For the Love of the Web, Please Use Full Content Feeds!
Editors note: The following article is an opinionated piece, and while we tend to stay away from taking a “one-side-fits-all-approach”, I really thought Ronalfy did a great job pointing out true disadvantages to using partial feeds.
In the spirit of controversy, I am frustrated with site owners who use partial feeds to serve content. This nail has been beat to death, but it bears repeating. Alex King wrote on his blog a little over a year ago that the debate between full content vs. partial content is a non-issue because eventually partial feed sites will risk being made irrelevant by the quality full feed sites. However, something that is a “non-issue” sure irks the hell out of me.
I don’t know about you, but I use my feed reader religiously. I use Google Reader, and I have a smaller version of Reader embedded in my personalized Google homepage. Whenever someone I’m subscribed to updates their site, I’m notified almost immediately (I use Google a lot).

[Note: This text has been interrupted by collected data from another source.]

(** The same from a key that has no breaker yet. *)
Lemma afterFailures_fresh (m attempt : nat) w :
  throwing attempt m ->
  circuitBreakers w !! k = None -> (1 <= m)%nat ->
  (Z.of_nat m < maxFailures cfg ->
   circuitBreakers (failed m attempt w) !! k = Some (mkBreaker CLOSED (Z.of_nat m) 0) /\
   quietly (failed m attempt w) w) /\
  (maxFailures cfg <= Z.of_nat m ->
   (exists rt, circuitBreakers (failed m attempt w) !! k
               = Some (mkBreaker OPEN (Z.max 1 (maxFailures cfg)) rt)) /\
   announcing (failed m attempt w) w).
Proof.
  intros Hfail Hnone Hm. destruct m as [|m]; [lia|].
  rewrite afterFailures_S. cbv zeta.
  assert (Hb1 : circuitBreakers (fst (trackFunction name (op attempt) w)) !! k = None)
    by (rewrite trackFunction_breakers; exact Hnone).
  destruct (trackFunction_throws_quietly attempt w ltac:(apply Hfail; lia)) as [Hn1 Hl1].
  set (w1 := fst (trackFunction name (op attempt) w)) in *.
  set (w2 := recordFailure k (errs attempt) (maxFailures cfg) (resetTimeoutMs cfg) w1).
  destruct (pause_quietly attempt w2) as [Hn3 Hl3].
  set (w3 := if (attempt <? retryAttempts cfg)%nat then _ else w2) in *.
  assert (Hb3 : circuitBreakers w3 !! k = circuitBreakers w2 !! k)
    by (unfold w3; rewrite breakers_after_pause; reflexivity).
  assert (Hrest : throwing (S attempt) m) by (intros i Hi; apply Hfail; lia).
  pose proof (recordFailure_fresh k (errs attempt) (maxFailures cfg) (resetTimeoutMs cfg)
                w1 Hb1) as Hb2.
  pose proof (recordFailure_fresh_outside (errs attempt) (maxFailures cfg)
                (resetTimeoutMs cfg) w1 Hb1) as Hout.
  fold w2 in Hb2, Hout. rewrite <- Hb3 in Hb2.
  destruct (Z.leb_spec (maxFailures cfg) 1) as [Hle|Hgt].
  - destruct Hout as [Hn2 Hl2]. split; [lia|]. intros _.
    destruct (afterFailures_open (mkBreaker OPEN 1 _) eq_refl m (S attempt) w3 Hrest Hb2)
      as [Hbm [Hnm Hlm]].
    split.
    + eexists. rewrite Hbm. do 2 f_equal. lia.
    + split; congruence.
  - destruct Hout as [Hn2 Hl2].
    destruct (afterFailures_closed m (S attempt) w3 1 0 Hrest Hb2) as [H1 H2]. split.
    + intros Hlt. destruct H1 as [Hbm [Hnm Hlm]]; [lia|]. split.
      * rewrite Hbm. do 2 f_equal. lia.
      * split; congruence.
    + intros Hge. destruct H2 as [[rt Hrt] [Hnm Hlm]]; [lia|lia|]. split.
      * exists rt. rewrite Hrt. do 2 f_equal. lia.
      * split; congruence.
Qed.

(** A trial that throws reopens the breaker and tells nobody. *)
Lemma afterFailures_half_open (m attempt : nat) w (f r0 : Z) :
  throwing attempt (S m) ->
  circuitBreakers w !! k = Some (mkBreaker HALF_OPEN f r0) ->
  circuitBreakers (failed (S m) attempt w) !! k
  = Some (mkBreaker OPEN (f + 1) (clock w + elapsed (op attempt) + resetTimeoutMs cfg)) /\
  quietly (failed (S m) attempt w) w.
Proof.
  intros Hfail Hb. rewrite afterFailures_S. cbv zeta.
  assert (Hb1 : circuitBreakers (fst (trackFunction name (op attempt) w)) !! k
                = Some (mkBreaker HALF_OPEN f r0))
    by (rewrite trackFunction_breakers; exact Hb).
  destruct (trackFunction_throws_quietly attempt w ltac:(apply Hfail; lia)) as [Hn1 Hl1].
  pose proof (trackFunction_clock name (op attempt) w) as Hclock.
  set (w1 := fst (trackFunction name (op attempt) w)) in *.
  destruct (recordFailure_half_open_quietly (errs attempt) (maxFailures cfg)
              (resetTimeoutMs cfg) w1 f r0 Hb1) as [Hn2 Hl2].
  pose proof (recordFailure_half_open k (errs attempt) (maxFailures cfg)
                (resetTimeoutMs cfg) w1 f r0 Hb1) as Hb2.
  set (w2 := recordFailure k (errs attempt) (maxFailures cfg) (resetTimeoutMs cfg) w1) in *.
  destruct (pause_quietly attempt w2) as [Hn3 Hl3].
  set (w3 := if (attempt <? retryAttempts cfg)%nat then _ else w2) in *.
  assert (Hb3 : circuitBreakers w3 !! k = circuitBreakers w2 !! k)
    by (unfold w3; rewrite breakers_after_pause; reflexivity).
  rewrite <- Hb3, Hclock in Hb2.
  destruct (afterFailures_open (mkBreaker OPEN (f + 1) _) eq_refl m (S attempt) w3
              ltac:(intros i Hi; apply Hfail; lia) Hb2) as [Hbm [Hnm Hlm]].
  split; [exact Hbm|]. split; congruence.
Qed.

When I stumble across a blog (or some other kind of site that has feed capabilities) that I find somewhat interesting, I immediately add them to my feed reader. I do this so I can scan their headlines and skim some of their posts without having to jump through the hoops of web navigation. I do this to “test” out the site to see if I might have a long-term interest. Imagine the frustration when I find out that the new feed I added only has partial content and is forcing me to actually look at the website in order to read the content. Rather than do that, I unsubscribe from the feed and add in the next blog I might find interesting.
I don’t mean to sound whiny or naggy, but what is the point of having an RSS feed if there isn’t full content in the feed? One commenter wrote some choice words on Paul Stamatiou’s blog that describe exactly how I feel towards partial feeds (although I dare not repeat the words here).
In my humble opinion, not having full content feeds is doing a disservice to the reader. It also nullifies any convenience that a feed reader might bring.
Don’t get me wrong. There are a few reasons to have partial content feeds.
- To lambaste me with advertisements. The simple truth is, if I don’t go to the site, I won’t see the advertisements that make the site money. However, there are ways to embed advertisements in feeds. ProBlogger does a great job of this in their feeds and explains how to do it.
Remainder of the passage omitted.